Editor-In-Chief: C. Michael Gibson, M.S., M.D. [1]

Associate Editors-in-Chief: Ujjwal Rastogi, MBBS [2]

Synonyms and keywords: PE

Pulmonary embolism (PE) is a common illness that can cause death and significant disability. PE occurs when there is an acute obstruction of the pulmonary artery (or one of its branches). Most often this is due to a venous thrombus (blood clot from a vein), which has been dislodged from its site of formation and embolizes to the arterial blood supply of one of the lungs. This process is termed thromboembolism.

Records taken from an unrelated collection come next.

(** "after case-insensitive comparison, it begins with the configured
    prefix". *)
Definition beginsWithFold (name prefix : string) : bool :=
  HasPrefix (map_bytes Byte8.lower name) (map_bytes Byte8.lower prefix).

(** "an environment variable is eligible if and only if its name begins with
    the configured prefix under case-insensitive comparison; when the prefix
    is empty, every environment variable is eligible". *)
Definition eligible (prefix : string) (name : string) : bool :=
  if String.eqb prefix "" then true else beginsWithFold name prefix.

End Spec.

(** ** Vocabulary of the statements *)

(** The bytes of [s] are all different from [=]. *)
Definition noEquals (s : string) : bool :=
  strings.all_bytes (fun c => negb (Ascii.eqb c "=")) s.

(** The key paths the environment provider writes to: one per kept entry. *)
Definition envPaths (prefix : string) (cb : string -> string) (delim : string)
    (vars : list os.envVar) : list keypath :=
  (fun k => maps.keyPath delim (cb (env.nameOf k))) <$> env.keys prefix (os.Environ vars).

(** The environment gives the flat key [key] the value [v]: the variable
    [n=v] is kept, the callback renames [n] to [key], and no kept variable
    after it in the environment is renamed to [key]. *)
Definition envSets (prefix : string) (cb : string -> string)
    (vars : list os.envVar) (key v : string) : Prop :=
  key <> ""
  /\ exists before n after,
      vars = (before ++ (n, v) :: after)%list
      /\ noEquals n = true
      /\ env.kept prefix (String.append n (String.append "=" v)) = true
      /\ cb n = key
      /\ Forall (fun k => env.kept prefix k = true -> cb (env.nameOf k) <> key)
           (os.Environ after).

(** No kept variable of the environment is renamed to a key whose path is
    [P], leads to [P] or goes through [P]. *)
Definition envSilent (prefix : string) (cb : string -> string) (delim : string)
    (vars : list os.envVar) (P : keypath) : Prop :=
  Forall (fun Q => ~ comparable Q P) (envPaths prefix cb delim vars).

#[global] Instance envSilent_dec (prefix : string) (cb : string -> string) (delim : string)
  (vars : list os.envVar) (P : keypath) : Decision (envSilent prefix cb delim vars P).
Proof. unfold envSilent. apply _. Defined.

(** The load, taken as a function of the target, holds [raw] at the key path
    [P]: whenever it succeeds, each field of the target tagged [P] holds [raw]
    decoded; on a target with a field tagged [P] into which [raw] does not
    decode it fails with [err]; and on the target that is one field tagged
    [P], into which [raw] decodes, it succeeds and returns the field with [raw]
    decoded. *)
Definition holdsAt `{Externals} {E : Type} (err : E) (load : koanf.target -> outcome E)
    (P : keypath) (raw : value) : Prop :=
  (forall cfg cfg' i cur, cfg !! i = Some (P, cur) -> load cfg = Loaded cfg' ->
     exists v, decodeField cur raw = Some v /\ cfg' !! i = Some (P, v))
  /\ (forall cfg cur, (P, cur) ∈ cfg -> decodeField cur raw = None -> load cfg = Failed err)
  /\ (forall cur v, decodeField cur raw = Some v -> load [(P, cur)] = Loaded [(P, v)]).

(** Every file of [ss] can be read and decodes to the empty map. *)
Definition filesEmpty `{Externals} (ss : list string) : Prop :=
  Forall (fun c => exists b, ReadBytes c = Some b /\ yamlUnmarshal b = Some ∅) ss.

(** Every file of [ss] can be read and decoded; [mps] are the maps decoded,
    in the order of [ss]. *)
Definition filesDecode `{Externals} (ss : list string) (mps : list confmap) : Prop :=
  Forall2 (fun c mp => exists b, ReadBytes c = Some b /\ yamlUnmarshal b = Some mp) ss mps.

(** The file [c] cannot be loaded, and why. *)
Definition fileFails `{Externals} (c : string) (cause : fileError) : Prop :=
  match cause with
  | ReadError => ReadBytes c = None
  | DecodeError => exists b, ReadBytes c = Some b /\ yamlUnmarshal b = None
  end.

(** The configuration of the legacy engine with the same prefix and
    delimiter, and the legacy error of the same class. *)
Definition legacy (c : goconfig.Config) : cfgloader.Config :=
  {| cfgloader.prefix := goconfig.prefix c; cfgloader.delimiter := goconfig.delimiter c |}.

Definition legacyError (e : goconfig.error) : cfgloader.error :=
  match e with
  | goconfig.BadDelimiterError d => cfgloader.BadDelimiterError d
  | goconfig.GetStringSliceError => cfgloader.StringSliceConversionError
  | goconfig.LoadFileError c cause => cfgloader.LoadFileError c cause
  | goconfig.LoadEnvError => cfgloader.LoadEnvError
  | goconfig.LoadUnmarshalError => cfgloader.LoadUnmarshalError
  end.

Definition legacyOutcome (o : outcome goconfig.error) : outcome cfgloader.error :=
  match o with
  | Loaded cfg => Loaded cfg
  | Failed e => Failed (legacyError e)
  | Exited => Exited
  end.

(** The two flag sets name the same configuration files: neither defines
    [config], or both do and hold the same list of paths, or both hold a
    value of another type. *)
Definition sameFiles (f : pflag.FlagSet) (f' : flag.FlagSet) : Prop :=
  match f !! goconfig.FileArgName, f' !! cfgloader.FileArgName with
  | None, None => True
  | Some fl, Some fl' =>
      match pflag.Value fl with
      | VStrings ss => flag.asStringSlice fl' = Some ss
      | _ => flag.asStringSlice fl' = None
      end
  | _, _ => False
  end.

(** ** Vocabulary of the further properties *)

(** No byte of [s] is [c]. *)
Definition noByte (c : ascii) (s : string) : bool :=
  strings.all_bytes (fun b => negb (Ascii.eqb b c)) s.

(** Every byte of [s] is ASCII. *)
Definition isASCIIString (s : string) : bool := strings.all_bytes Byte8.isASCII s.

(** No byte of [s] is an upper-case ASCII letter. *)
Definition noUpper (s : string) : bool :=
  strings.all_bytes (fun c => negb (Byte8.isUpper c)) s.

(** The entry of [os.Environ()] for a variable. *)
Definition entry (nv : os.envVar) : string :=
  String.append nv.1 (String.append "=" nv.2).

(** No leaf of the map sits at [P], above it or below it. *)
Definition clearOf (mp : confmap) (P : keypath) : Prop :=
  forall A, is_Some (mp !! A) -> ~ comparable A P.

(** No defined flag has a name whose path (under [delim]) is [P], leads to
    [P] or goes through [P]. *)
Definition flagsClearOf {A : Type} (delim : string) (f : gmap string A) (P : keypath)
  : Prop :=
  forall fn, is_Some (f !! fn) -> ~ comparable (maps.keyPath delim fn) P.

(** No segment of the key path holds the byte [c]. *)
Definition segmentsFree (c : ascii) (P : keypath) : Prop :=
  Forall (fun seg => noByte c seg = true) P.

(** No key path of the list matches the field path [P], not even loosely. *)
Definition unmatched `{Externals} (P : keypath) (l : list keypath) : Prop :=
  Forall (fun Q => ~ koanf.looseMatch P Q) l.

(** ** Vocabulary of the comparison of the engines *)

#[global] Instance from_option_dec {A : Type} (P : A -> Prop) (Q : Prop) (o : option A)
  `{forall a, Decision (P a)} `{Decision Q} : Decision (from_option P Q o).
Proof. destruct o; apply _. Defined.

(** Every flag name spells the same path under the dot, which the flag
    provider of the current engine is given, and under the delimiter [d],
    which that of the legacy engine is given: so it is when [d] is the dot,
    and when no name holds a dot or [d]. *)
Definition samePaths {A : Type} (d : ascii) (f : gmap string A) : Prop :=
  map_Forall (fun fn _ => maps.keyPath "." fn = maps.keyPath (String d EmptyString) fn) f.

(** Every flag that was not set has a name the store does not know. *)
Definition unsetUnknown (k : koanf.Koanf) (f : pflag.FlagSet) : Prop :=
  map_Forall (fun fn fl => pflag.Changed fl = false -> koanf.Exists k fn = false) f.

(** The fields of the target that the flags name take the value of a flag as
    the string it prints to, which the legacy engine writes, as they take the
    value itself, which the current engine writes. *)
Definition decodesAlike `{Externals} (f : pflag.FlagSet) (f' : flag.FlagSet)
    (cfg : koanf.target) : Prop :=
  Forall (fun fld =>
    map_Forall (fun fn fl =>
      maps.keyPath "." fn = fld.1 ->
      from_option (fun fl' => decodeField fld.2 (pflag.Value fl)
                              = decodeField fld.2 (VString (flag.ValueString fl')))
        True (f' !! fn)) f) cfg.

(** The keys of the store and the names of the flags that match a field of
    the target, however loosely, are spelled as the field is tagged. *)
Definition spelledAsTagged `{Externals} (cfg : koanf.target) (k : koanf.Koanf)
    (f : pflag.FlagSet) : Prop :=
  Forall (fun fld =>
    map_Forall (fun Q _ => koanf.looseMatch fld.1 Q -> Q = fld.1) (koanf.confMap k)
    /\ Forall (fun Q => koanf.looseMatch fld.1 Q -> Q = fld.1) (maps.keyPaths "." f)) cfg.

(** * Properties *)

#[local] Existing Instance Fixture.world.

(** A decidable statement about concrete data, settled by evaluation. *)
Ltac by_evaluation :=
  match goal with
  | |- ?P => apply (@bool_decide_unpack P _); vm_compute; exact I
  end.

(** ** Strings *)

Section StringFacts.
Import strings split.

Lemma append_cons (a : ascii) (p r : string) :
  String.append (String a p) r = String a (String.append p r).
Proof. reflexivity. Qed.

Lemma append_empty (r : string) : String.append EmptyString r = r.
Proof. reflexivity. Qed.

Lemma HasPrefix_app (p r : string) : HasPrefix (String.append p r) p = true.
Proof.
  induction p as [|a p IH]; [reflexivity|].
  rewrite append_cons. simpl. rewrite Ascii.eqb_refl. exact IH.
Qed.

Lemma drop_app (p r : string) : drop (String.length p) (String.append p r) = r.
Proof.
  induction p as [|a p IH]; [reflexivity|].
  rewrite append_cons. simpl. exact IH.
Qed.

Lemma HasPrefix_true (s p : string) :
  HasPrefix s p = true -> s = String.append p (drop (String.length p) s).
Proof.
  revert s. induction p as [|a p IH]; intros s Hs; simpl in *; [reflexivity|].
  destruct s as [|c s]; [discriminate|].
  destruct (Ascii.eqb_spec c a) as [->|]; [|discriminate].
  simpl. rewrite append_cons. f_equal. apply IH. exact Hs.
Qed.

Lemma HasPrefix_iff (s p : string) :
  HasPrefix s p = true <-> exists r, s = String.append p r.
Proof.
  split.
  - intros Hs. eexists. apply HasPrefix_true. exact Hs.
  - intros [r ->]. apply HasPrefix_app.
Qed.

Lemma TrimPrefix_app (p r : string) : TrimPrefix (String.append p r) p = r.
Proof. unfold TrimPrefix. rewrite HasPrefix_app. apply drop_app. Qed.

Lemma stripPrefix_HasPrefix (p s : string) :
  Spec.stripPrefix p s = if HasPrefix s p then Some (drop (String.length p) s) else None.
Proof.
  revert s. induction p as [|a p IH]; intros s; simpl; [reflexivity|].
  destruct s as [|c s]; [reflexivity|].
  rewrite (Ascii.eqb_sym a c). destruct (Ascii.eqb c a); [apply IH|reflexivity].
Qed.

Lemma TrimPrefix_stripPrefix (p s : string) :
  TrimPrefix s p = default s (Spec.stripPrefix p s).
Proof.
  unfold TrimPrefix. rewrite stripPrefix_HasPrefix.
  destruct (HasPrefix s p); reflexivity.
Qed.

Lemma ReplaceAll_byte (s : string) (old d : ascii) :
  ReplaceAll s old (String d EmptyString)
  = map_bytes (fun c => if Ascii.eqb c old then d else c) s.
Proof.
  induction s as [|c s IH]; simpl; [reflexivity|].
  rewrite IH. destruct (Ascii.eqb c old); [rewrite append_cons|]; reflexivity.
Qed.

Lemma map_bytes_id (f : ascii -> ascii) (s : string) :
  (forall c, f c = c) -> map_bytes f s = s.
Proof. intros Hf. induction s as [|c s IH]; simpl; [reflexivity|]. now rewrite Hf, IH. Qed.
Lemma nested_of_on_inherited_member_name_throws_witness :
  let w := snd (CDPSocketServer.new None None empty_world) in
  CDPSocketServer.of_of 0 "constructor" "/b" w = Some Throws_TypeError
  /\ exists w' : world,
       CDPSocketServer.of_ 0 "/b" w = Some (Node 1, w')
       /\ CDPSocketServer.fullNamespace_of 1 w' = Some "/b".
Proof.
  split.
  - apply (nested_of_on_inherited_member_name_throws Sample.env
             (snd (CDPSocketServer.new None None empty_world)) 0
             (mkServer None "/default" EmptyString ∅) "constructor" "/b").
    + exists [OpNewServer None None]. reflexivity.
    + reflexivity.
    + reflexivity.
  - eexists. split; reflexivity.
Defined.

(** ** The bridge *)

Section BridgeFacts.

Context (E : Env).

Lemma binding_name_inj (a b : string) :
  CDPSocket.binding_name a = CDPSocket.binding_name b -> a = b.
Proof. unfold CDPSocket.binding_name. apply append_inj_l. Qed.


Lemma lookup_set_socket_ne (w : world) (s b : nat) (sk' : Socket) :
  s <> b -> sockets (CDPSocket.set_socket s sk' w) !! b = sockets w !! b.
Proof. intros Hne. simpl. now apply list_lookup_insert_ne. Qed.

(** A notification under another binding name is ignored. *)
Lemma process_mismatch (w : world) (b : nat) (skb : Socket) (ev : BindingCalledEvent) :
  sockets w !! b = Some skb ->
  name ev <> CDPSocket.binding_name (_namespace skb) ->
  CDPSocket.processCDPRuntimeBinding E b ev w = w.
Proof.
  intros Hb Hne. unfold CDPSocket.processCDPRuntimeBinding. rewrite Hb.
  destruct (String.eqb (name ev) (CDPSocket.binding_name (_namespace skb))) eqn:Heq;
    [|reflexivity].
  apply String.eqb_eq in Heq. contradiction.
Qed.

Patients present with a wide array of symptoms and signs. These may include difficulty breathing, pain in the chest during breathing, and in more severe cases collapse, circulatory instability and sudden death. PE treatment requires rapid and accurate risk stratification before haemodynamic decompensation and the development of cardiogenic shock. Therapeutic application most often consists of an anticoagulant medication, such as heparin and warfarin, and rarely (in severe cases) with thrombolysis or surgery. In other, rarer forms of pulmonary embolism, material other than a blood clot is responsible; this may include fat or bone (usually in association with significant trauma), air (often when diving), clumped tumor cells, and amniotic fluid (affecting mothers during childbirth).